For Americans, there are a few big cultural food shifts that can easily be made, that will automatically support one in moving into following the Ayurvedic food ‘rules,’ and by doing so greatly improve agni/metabolism, and so overall health.  My favourite to focus on are: 1. Taking iced drinks or cold drinks out of one’s diet and drinking only room temperature or hot water and teas 2. Avoiding combining cheese with tomatoes, eggs or beans or meat (no cheese in your omelette or on a breakfast sandwich or tacos/burritos, rethinking pizza and lasagne) as these are particularly hard to digest combinations and 3. Avoiding fruit smoothies that include yogurt (or ice) and never blending banana and yogurt in particular.  Understanding the ‘why’ can be an important piece to making changes stick - again, that’s why I created my course The Healing Diet - I want to know why I am doing something!

Then simple habits like trying self-massage, trying a seasonal cleanse or other self-care practices can go a long way in cultivating discipline, which sounds like a very non-sexy word, but it’s a huge piece of balancing out the excess and ‘more more more’ culture that seems to be glorified around the world at this time.
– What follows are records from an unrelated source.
(** * PeerGroup: the peer-connection pool manager of bitcoin-net

    A shallow embedding of [src/peerGroup.js].  The [PeerGroup] object is a
    record; its methods are computations in a small state monad over that
    record; the closures the methods register (event listeners, timers,
    discovery callbacks) are defunctionalised into tags, and the event loop
    is a [step] function that delivers one event of the environment to the
    closure registered for it.

    The collaborators the source only calls (the [Peer] class, the
    peer-exchange transport, [dns], [net], timers) are modelled at their
    interface: every call the pool makes to them is appended to the [trace],
    and every callback or event they send back is an [Event] of the
    environment.  In particular [peer.disconnect()] is a call, and the
    'disconnect' event of that peer an event of its own.  Emitters follow
    Node's rule for 'error': emitted with no listener attached, it is
    thrown.

    [_connectPeer] and [_onConnection] call each other without a base case
    they are sure to reach, so [_connectPeer] recurses on fuel, and a run
    that exhausts it stands for a call that does not return.

    [accept] and [unaccept] are modelled apart, on the fields only they use.
    Not modelled: [createHeaderStream], [createBlockStream] and the 'error'
    event of the exchange. *)

From stdpp Require Import base list strings.

Open Scope Z_scope.

(** ** JavaScript values *)

(** The values the constructor's arguments take: the tests the source
    applies to them are truthiness ([!x], [x || d]) and [x == null]. *)
Inductive JSVal :=
  | JUndefined
  | JNull
  | JBool (b : bool)
  | JNum (n : Z)
  | JStr (s : string).

Global Instance JSVal_eq_dec : EqDecision JSVal.
Proof. solve_decision. Defined.

Definition truthy (v : JSVal) : bool :=
  match v with
  | JUndefined | JNull => false
  | JBool b => b
  | JNum n => negb (n =? 0)
  | JStr s => negb (String.eqb s EmptyString)
  end.

(** [v == null] *)
Definition nullish (v : JSVal) : bool :=
  match v with
  | JUndefined | JNull => true
  | _ => false
  end.

(** [typeof v === 'string'] *)
Definition is_string (v : JSVal) : bool :=
  match v with
  | JStr _ => true
  | _ => false
  end.

(** [a || b] *)
Definition js_or (a b : JSVal) : JSVal := if truthy a then a else b.

(** ** Errors *)

Inductive Error :=
  | ErrInvalidParams      (* 'Invalid network parameters' *)
  | ErrNoMethods          (* 'No methods available to get new peers' *)
  | ErrTimedOut           (* 'Connection timed out' *)
  | ErrConnection         (* 'Connection error' *)
  | ErrNotConnected       (* 'Not connected to any peers' *)
  | ErrExternal (msg : string). (* an error made by a collaborator *)

Global Instance Error_eq_dec : EqDecision Error.
Proof. solve_decision. Defined.

(** ** Network parameters and options *)

(** An entry of [params.webSeeds]: an address string, or an object
    [{ transport, address, opts }]. *)
Inductive WebSeed :=
  | SeedString (address : string)
  | SeedSpec (transport : string) (address : string) (opts : JSVal).

(** [dnsSeeds], [staticPeers] and [webSeeds] are lists: every use in the
    source is guarded by [x && x.length > 0], which does not tell an absent
    list from an empty one.  [getNewPeer] records whether the params carry
    the discovery hook. *)
Record Params := {
  id : JSVal;
  magic : JSVal;
  defaultPort : JSVal;
  protocolVersion : JSVal;
  defaultWebPort : JSVal;
  dnsSeeds : list string;
  staticPeers : list string;
  webSeeds : list WebSeed;
  getNewPeer : bool
}.

(** [opts.numPeers] is a number or absent; the other options are tested for
    truthiness only. *)
Record Opts := {
  o_numPeers : option Z;
  o_hardLimit : JSVal;
  o_connectWeb : JSVal;
  o_connectTimeout : JSVal;
  o_handshakeTimeout : JSVal
}.

(** [{}] *)
Definition no_opts : Opts :=
  {| o_numPeers := None; o_hardLimit := JUndefined; o_connectWeb := JUndefined;
     o_connectTimeout := JUndefined; o_handshakeTimeout := JUndefined |}.

(** ** Peers, sockets, listeners *)

(** A peer object is known by its identity: [Dialed n] is the [n]-th peer
    made by [new Peer] in [_onConnection], [Manual n] a peer the caller made
    and hands to [addPeer]. *)
Inductive PeerId :=
  | Dialed (n : nat)
  | Manual (n : nat).

Global Instance PeerId_eq_dec : EqDecision PeerId.
Proof. solve_decision. Defined.

(** A socket: the one [net.connect] returned to connection attempt [aid], or
    one handed over by the peer-exchange transport. *)
Inductive Socket :=
  | TcpSocket (aid : nat)
  | ExchangeSocket (n : nat).

(** The closures the pool registers on a peer. *)
Inductive Handler :=
  | OnError          (* [onError] of [_onConnection] *)
  | OnReady          (* the 'ready' closure of [_onConnection] *)
  | OnceReadyAdd     (* [() => this.addPeer(peer)] of [addPeer] *)
  | OnDisconnect     (* the 'disconnect' closure of [addPeer] *)
  | OnPeerError.     (* the 'error' closure of [addPeer] *)

Global Instance Handler_eq_dec : EqDecision Handler.
Proof. solve_decision. Defined.

Record Listener := { l_fn : Handler; l_once : bool }.

Global Instance Listener_eq_dec : EqDecision Listener.
Proof. solve_decision. Defined.

Inductive PeerEvent := EvError | EvDisconnect | EvReady.

(** The part of a [Peer] the pool reads or writes: its [ready] flag, the
    socket it wraps and its listeners, per event, in registration order. *)
Record PeerObj := {
  ready : bool;
  socket : option Socket;
  on_error : list Listener;
  on_disconnect : list Listener;
  on_ready : list Listener
}.

(** A peer nobody touched yet: not ready, no listeners. *)
Definition fresh_peer (s : option Socket) : PeerObj :=
  {| ready := false; socket := s; on_error := []; on_disconnect := [];
     on_ready := [] |}.

Definition listeners (ev : PeerEvent) (o : PeerObj) : list Listener :=
  match ev with
  | EvError => on_error o
  | EvDisconnect => on_disconnect o
  | EvReady => on_ready o
  end.

Definition set_listeners (ev : PeerEvent) (ls : list Listener) (o : PeerObj)
  : PeerObj :=
  match ev with
  | EvError =>
      {| ready := ready o; socket := socket o; on_error := ls;
         on_disconnect := on_disconnect o; on_ready := on_ready o |}
  | EvDisconnect =>
      {| ready := ready o; socket := socket o; on_error := on_error o;
         on_disconnect := ls; on_ready := on_ready o |}
  | EvReady =>
      {| ready := ready o; socket := socket o; on_error := on_error o;
         on_disconnect := on_disconnect o; on_ready := ls |}
  end.

Definition set_ready (b : bool) (o : PeerObj) : PeerObj :=
  {| ready := b; socket := socket o; on_error := on_error o;
     on_disconnect := on_disconnect o; on_ready := on_ready o |}.

(** [removeListener(name, fn)]: drops the most recently added listener whose
    function is [fn]. *)
Fixpoint remove_first (h : Handler) (ls : list Listener) : list Listener :=
  match ls with
  | [] => []
  | l :: ls' => if decide (l_fn l = h) then ls' else l :: remove_first h ls'
  end.

Definition removeListener (h : Handler) (ls : list Listener) : list Listener :=
  reverse (remove_first h (reverse ls)).

(** ** Connection attempts *)

(** The discovery methods [_connectPeer] chooses from. *)
Inductive Method :=
  | DNSPeer            (* [this._connectDNSPeer] *)
  | StaticPeer         (* [this._connectStaticPeer] *)
  | ExchangeNewPeer    (* [this._exchange.getNewPeer] *)
  | ParamsNewPeer.     (* [this._params.getNewPeer] *)

Global Instance Method_eq_dec : EqDecision Method.
Proof. solve_decision. Defined.

(** The timer [_connectPeer] sets: none when [connectTimeout] is falsy;
    otherwise armed until it fires or [clearTimeout] is called on it. *)
Inductive TimerState := NoTimer | Armed | Fired | Cleared.

Global Instance TimerState_eq_dec : EqDecision TimerState.
Proof. solve_decision. Defined.

(** Where the chosen method stands: waiting for [dns.resolve], for the
    socket of [_connectTCP] (with its one-time 'error' and 'connect'
    listeners still attached or not), or for the callback of an external
    method. *)
Inductive Phase :=
  | Idle
  | Resolving
  | Connecting (errorListener connectListener : bool)
  | Awaiting
  | Finished.

(** One call of [_connectPeer] that chose a method: the local variables
    [timedOut] and [timeout] its closures share, and the method's progress. *)
Record Attempt := {
  a_method : Method;
  a_timer : TimerState;
  a_timedOut : bool;
  a_phase : Phase
}.

Definition set_timer (t : TimerState) (a : Attempt) : Attempt :=
  {| a_method := a_method a; a_timer := t; a_timedOut := a_timedOut a;
     a_phase := a_phase a |}.

Definition set_timedOut (b : bool) (a : Attempt) : Attempt :=
  {| a_method := a_method a; a_timer := a_timer a; a_timedOut := b;
     a_phase := a_phase a |}.

Definition set_phase (p : Phase) (a : Attempt) : Attempt :=
  {| a_method := a_method a; a_timer := a_timer a; a_timedOut := a_timedOut a;
     a_phase := p |}.

(** ** Effects *)

(** What the pool does to the outside: the events it emits and the calls it
    makes to its collaborators, in order. *)
Inductive Effect :=
  | EmitConnectError (e : Error) (p : option PeerId)
  | EmitPeer (p : PeerId)
  | EmitDisconnect (p : PeerId)
  | EmitPeerError (e : option Error)
  | PeerDisconnect (p : PeerId)                        (* [peer.disconnect()] *)
  | PeerSend (p : PeerId) (command payload : string)   (* [peer.send(..)] *)
  | NetConnect (port : JSVal) (host : option string) (s : Socket)
  | SocketSetTimeout (s : Socket) (ms : Z)
  | DnsResolve (seed : option string) (aid : nat)
  | ExchangeGetNewPeer (aid : nat)
  | ParamsGetNewPeer (aid : nat)
  | ExchangeConnect (transport address : string) (opts : JSVal)
  | SetTimeout (aid : nat) (ms : JSVal)
  | ClearTimeout (aid : nat).

Definition is_emit (e : Effect) : bool :=
  match e with
  | EmitConnectError _ _ | EmitPeer _ | EmitDisconnect _ | EmitPeerError _ =>
      true
  | _ => false
  end.

(** ** The pool *)

(** The closure [onPeer] of [connect()]: its counter [i] and its bound
    [nSeeds]. *)
Record OnPeer := { op_i : Z; op_nSeeds : Z }.

(** The fields of the [PeerGroup] object, then the part of the world its
    methods read: [process.browser], the number of peers the exchange holds,
    the peer objects, the connection attempts under way, and the source of
    [Math.random] ([random k] is the [k]-th draw).  [issued] counts the calls
    of [_connectPeer]. *)
Record PeerGroup := {
  _params : Params;
  _numPeers : Z;
  peers : list PeerId;
  _hardLimit : JSVal;
  _connectWeb : JSVal;
  connectTimeout : JSVal;
  handshakeTimeout : JSVal;
  connecting : bool;
  peerListeners : list OnPeer;
  process_browser : JSVal;
  exchange_peers : nat;
  heap : PeerId -> PeerObj;
  next_peer : nat;
  attempts : list Attempt;
  random : nat -> nat;
  draws : nat;
  trace : list Effect;
  issued : nat
}.

(** ** Construction *)

Definition DEFAULT_PXP_PORT : Z := 8192.

(** [assertParams]: [None] is a null or undefined [params]. *)
Definition assertParams (params : option Params) : option Error :=
  match params with
  | None => Some ErrInvalidParams
  | Some p =>
      if negb (truthy (id p)) || nullish (magic p)
         || negb (truthy (defaultPort p))
      then Some ErrInvalidParams
      else None
  end.

(** The body of the constructor after [assertParams(params)]. *)
Definition init (browser : JSVal) (rnd : nat -> nat) (p : Params)
    (opts : option Opts) : PeerGroup :=
  let opts := default no_opts opts in
  {| _params := p;
     _numPeers :=
       match o_numPeers opts with
       | Some n => if n =? 0 then 8 else n
       | None => 8
       end;
     peers := [];
     _hardLimit := js_or (o_hardLimit opts) (JBool false);
     _connectWeb :=
       if negb (nullish (o_connectWeb opts)) then o_connectWeb opts
       else browser;
     connectTimeout := js_or (o_connectTimeout opts) (JNum (5 * 1000));
     handshakeTimeout := js_or (o_handshakeTimeout opts) (JNum (5 * 1000));
     connecting := false;
     peerListeners := [];
     process_browser := browser;
     exchange_peers := 0;
     heap := fun _ => fresh_peer None;
     next_peer := 0;
     attempts := [];
     random := rnd;
     draws := 0;
     trace := [];
     issued := 0 |}.

(** [exchange(params.id, { wrtc })]: the constructor of the peer-exchange
    library is handed the network id and throws 'A network id must be
    specified' unless the id is a non-empty string; [None] when it
    returns. *)
Definition exchange (id : JSVal) : option Error :=
  match id with
  | JStr (String _ _) => None
  | _ => Some (ErrExternal "A network id must be specified")
  end.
Many of our imbalances are diseases of excess, and healthy limits (and very basic understanding of anatomy and physiology that is missing in education, for that matter) are helpful for cleaning up toxicity in the body and the mind because they strengthen the connection to spirit.

Who are your primary students at The Wisdom School, and what are your plans for the future?

Most of my students and clients are from the United States, England, Italy and Australia, and they are of different racial backgrounds, including Indian.  As I focus on women’s reproductive health and fertility, so mostly I work with those who identify as women, and many are also beginning to study Ayurveda in a more professional way. We are drawn to Ayurveda as it feels so right, so true for us, and continue to discuss and meditate upon the internal struggles with cultural appropriation, inner authority, and shifting societal wars and shaming.

I aim to set up a scholarship for more women with Indian heritage from any country to be able to return to studying and remembering this science. It may be a strange twist of fate, but for some reason, I find myself, as a white woman, am regularly returning Indian women to their ancestral medicine. I hope I am doing some kind/any kind of healing for all of our ancestors, colonized and colonizing, in doing so.